Since 1 September 2019, these drugs have been covered by the statutory health insurance funds for people with an increased risk of infection.
HIV PrEP prevents the HIV viruses from multiplying and spreading in the body and in the immune cells.
For the lasting benefit of PrEP, the continuous daily intake of one tablet of the combination active substance TDF/ FTC is recommended by the German-Austrian guidelines. The active substances are well accumulated in the anal and intestinal mucosa, which means that in the case of exclusively anal intercourse, study data suggest that sufficient protection is built up two days after the start of daily PrEP. The same is assumed for the penile mucosa. However, this has not yet been scientifically substantiated.
The vaginal mucosa does not absorb the active substances so well and also breaks them down again more quickly, so it is assumed here that a sufficiently high active substance level only exists after 7 days of intake before sexual contact.
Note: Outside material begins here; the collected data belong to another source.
(* ===== verification/JsonMaps.v ===== *)
(** * Maps kept in JSON files

    What [json.NewEncoder(file).Encode(m)] writes for a map with text keys, and what
    [json.NewDecoder(file).Decode(&m)] does to the map that is there: the part of encoding/json
    that the caches of notifications and of feature flags use, and the round trip. *)

From S2P Require Import Prelude.
From S2P Require Import Json.
From S2P Require Import UserEvents.

(** A value that is read: one that fits, one of another type (an error is kept and the zero value stored), or
    one that ends the decoding. *)
Inductive read_value (V : Type) : Type := Fits (v : V) | Unfit (zero : V) | Broken.
Arguments Fits {V} _.
Arguments Unfit {V} _.
Arguments Broken {V}.

Class JsonValue (V : Type) : Type := { to_json : V -> json; of_json : json -> read_value V }.

Definition err_json : err := ErrOther "json: cannot unmarshal".

Section maps.
Context {V : Type} `{JV : JsonValue V}.

Definition member_le (a b : string * json) : Prop := String.leb a.1 b.1 = true.
#[export] Instance member_le_dec a b : Decision (member_le a b).
Proof. unfold member_le. apply _. Defined.

(** Keys are written in order, and a new line at the end. *)
Definition members_of (m : gmap string V) : list (string * json) := merge_sort member_le ((fun '(k, v) => (k, to_json v)) <$> map_to_list m).
Definition new_line : string := String (Ascii.ascii_of_nat 10) "".
Definition encode_map (m : gmap string V) : string := print_json (JObj (members_of m)) new_line.

Fixpoint decode_members (ms : list (string * json)) (m : gmap string V) (e : option err) : gmap string V * option err :=
  match ms with
  | [] => (m, e)
  | (k, j) :: ms =>
      match of_json j with
      | Fits v => decode_members ms (<[k := v]> m) e
      | Unfit zero => decode_members ms (<[k := zero]> m) (Some (default err_json e))
      | Broken => (m, Some err_json)
      end
  end.

(** The first value of the text; a text that is not JSON changes nothing, and [null] is the map that is not there. *)
Definition decode_map (text : string) (m : gmap string V) : gmap string V * option err :=
  match parse_json (2 * String.length text + 2) (skip_spaces text) with
  | None => (m, Some err_json)
  | Some (JNull, _) => (∅, None)
  | Some (JObj ms, _) => decode_members ms m None
  | Some _ => (m, Some err_json)
  end.

(** ** What was written is read *)

Class JsonValueLaws : Prop := { of_to_json : forall v, of_json (to_json v) = Fits v }.
Context `{!JsonValueLaws}.

Lemma decode_members_fits (l : list (string * V)) (m : gmap string V) :
  NoDup l.*1 -> decode_members ((fun '(k, v) => (k, to_json v)) <$> l) m None = (list_to_map l ∪ m, None).
Proof.
  revert m. induction l as [|[k v] l IH]; intros m Hnd; [cbn; by rewrite (left_id_L ∅ (∪))|].
  apply NoDup_cons in Hnd as [Hk Hnd]. rewrite fmap_cons. cbn [decode_members]. rewrite of_to_json, IH by done. f_equal.
  rewrite list_to_map_cons, <- insert_union_l, insert_union_r; [done|]. by apply not_elem_of_list_to_map_1.
Qed.

Lemma members_of_list (m : gmap string V) : exists l, members_of m = (fun '(k, v) => (k, to_json v)) <$> l /\ l ≡ₚ map_to_list m.
Proof.
  unfold members_of. set (f := fun '(k, v) => (k, to_json v)). assert (Hp := merge_sort_Permutation member_le (f <$> map_to_list m)).
  apply Permutation_map_inv in Hp as (l & Hl & Hp). exists l. split; [done|by symmetry].
Qed.

(** The maps of a file are read as they were written, into what was there before. *)
Lemma decode_encode_map (m old : gmap string V) : decode_map (encode_map m) old = (m ∪ old, None).
Proof.
  unfold decode_map, encode_map. rewrite print_json_skip.
  assert (Hlen := proj1 (json_fuel_length (json_fuel (JObj (members_of m)))) (JObj (members_of m)) new_line ltac:(lia)).
  rewrite (proj1 (parse_print _) (JObj (members_of m)) new_line); [|simpl in Hlen |- *; lia|done].
  destruct (members_of_list m) as (l & -> & Hp). rewrite decode_members_fits; [|rewrite Hp; apply NoDup_fst_map_to_list].
  f_equal. f_equal. rewrite (list_to_map_proper l (map_to_list m)); [apply list_to_map_to_list| |done]. rewrite Hp. apply NoDup_fst_map_to_list.
Qed.

End maps.
Arguments JsonValueLaws V {JV}.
In cases where anal intercourse is planned for a short time without regular intake of the medication (so-called occasion-related intake), the combination can also be taken in double dosage 2-24 hours before the planned sexual contact. The shortest possible and safest interval is 2 hours before intercourse. Continue to take one tablet daily until two days after the last sexual contact. Occasional use is not generally recommended, it is a so-called “off-label-use” of the medication. This method is not to be used for vaginal contact.
Before taking and prescribing PrEP, which may only be prescribed by doctors qualified to do so, regular and special blood tests are necessary. These include an HIV test and screening for hepatitis B infection as well as checking kidney function parameters and examinations for possible STIs such as syphillis, gonococci, hepatitis C and chlamydia or mycoplasma.
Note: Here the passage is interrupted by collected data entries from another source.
Definition quote_mark : string := String (Ascii.ascii_of_nat 34) "".
Definition certFingerprint `{HB : HashBase64SHA256} (cert : Certificate) : string := "pin-sha256=" +:+ quote_mark +:+ hash_base64 (RawSubjectPublicKeyInfo cert) +:+ quote_mark.
Definition isCertFoundInKnownPins `{HB : HashBase64SHA256} (trustedPins : list string) (cert : Certificate) : bool := existsb (String.eqb (certFingerprint cert)) trustedPins.

Definition ErrTLSMismatch : err := ErrOther "no TLS fingerprint match found".

Definition CheckCertificate `{HB : HashBase64SHA256} (trustedPins : list string) (conn : Conn) (certificateChainVerificationSkipped : bool) : option err :=
  match conn with
  | PlainConn => Some (ErrOther "connection is not a TLS connection")
  | TlsConn st =>
      if negb certificateChainVerificationSkipped then
        match VerifiedChains st with
        | [] => Some (ErrOther "no verified certificate chains")
        | chains => if existsb (fun chain => isCertFoundInKnownPins trustedPins chain.1) chains then None else Some ErrTLSMismatch
        end
      else
        match PeerCertificates st with
        | [] => Some (ErrOther "no peer certificates available")
        | leaf :: _ => if isCertFoundInKnownPins trustedPins leaf then None else Some ErrTLSMismatch
        end
  end.

(** ** Reports (dialer_pinning_report.go, dialer_pinning_reporter.go) *)

(** The fields that are filled before a report is compared; dates are added when it is sent. *)
Record tlsReport : Type := mkTLSReport { Hostname : string; Port : string; NotedHostname : string; ServedCertificateChain : list string; KnownPins : list string; AppVersion : string }.
#[export] Instance tlsReport_eq_dec : EqDecision tlsReport.
Proof. solve_decision. Defined.

Definition newTLSReport (host port server : string) (certChain knownPins : list string) (appVersion : string) : tlsReport := mkTLSReport host port server certChain knownPins appVersion.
If an HIV infection is unknowingly present, resistance can develop during PrEP use, which should be avoided at all costs. Hepatitis B infections should also be checked before taking the medication, as otherwise undetected hepatitis B infections can flare up and develop dangerous courses when PrEP is discontinued.
Rarely, there are HIV virus strains that are resistant to components of the PrEP medication. In this case, an HIV infection can occur despite PrEP, as it then has no effect on the existing virus. Worldwide, there have only been a few such cases so far. These examinations should take place at regularly scheduled intervals, so it is important to have continuous medical care from doctors experienced in PrEP.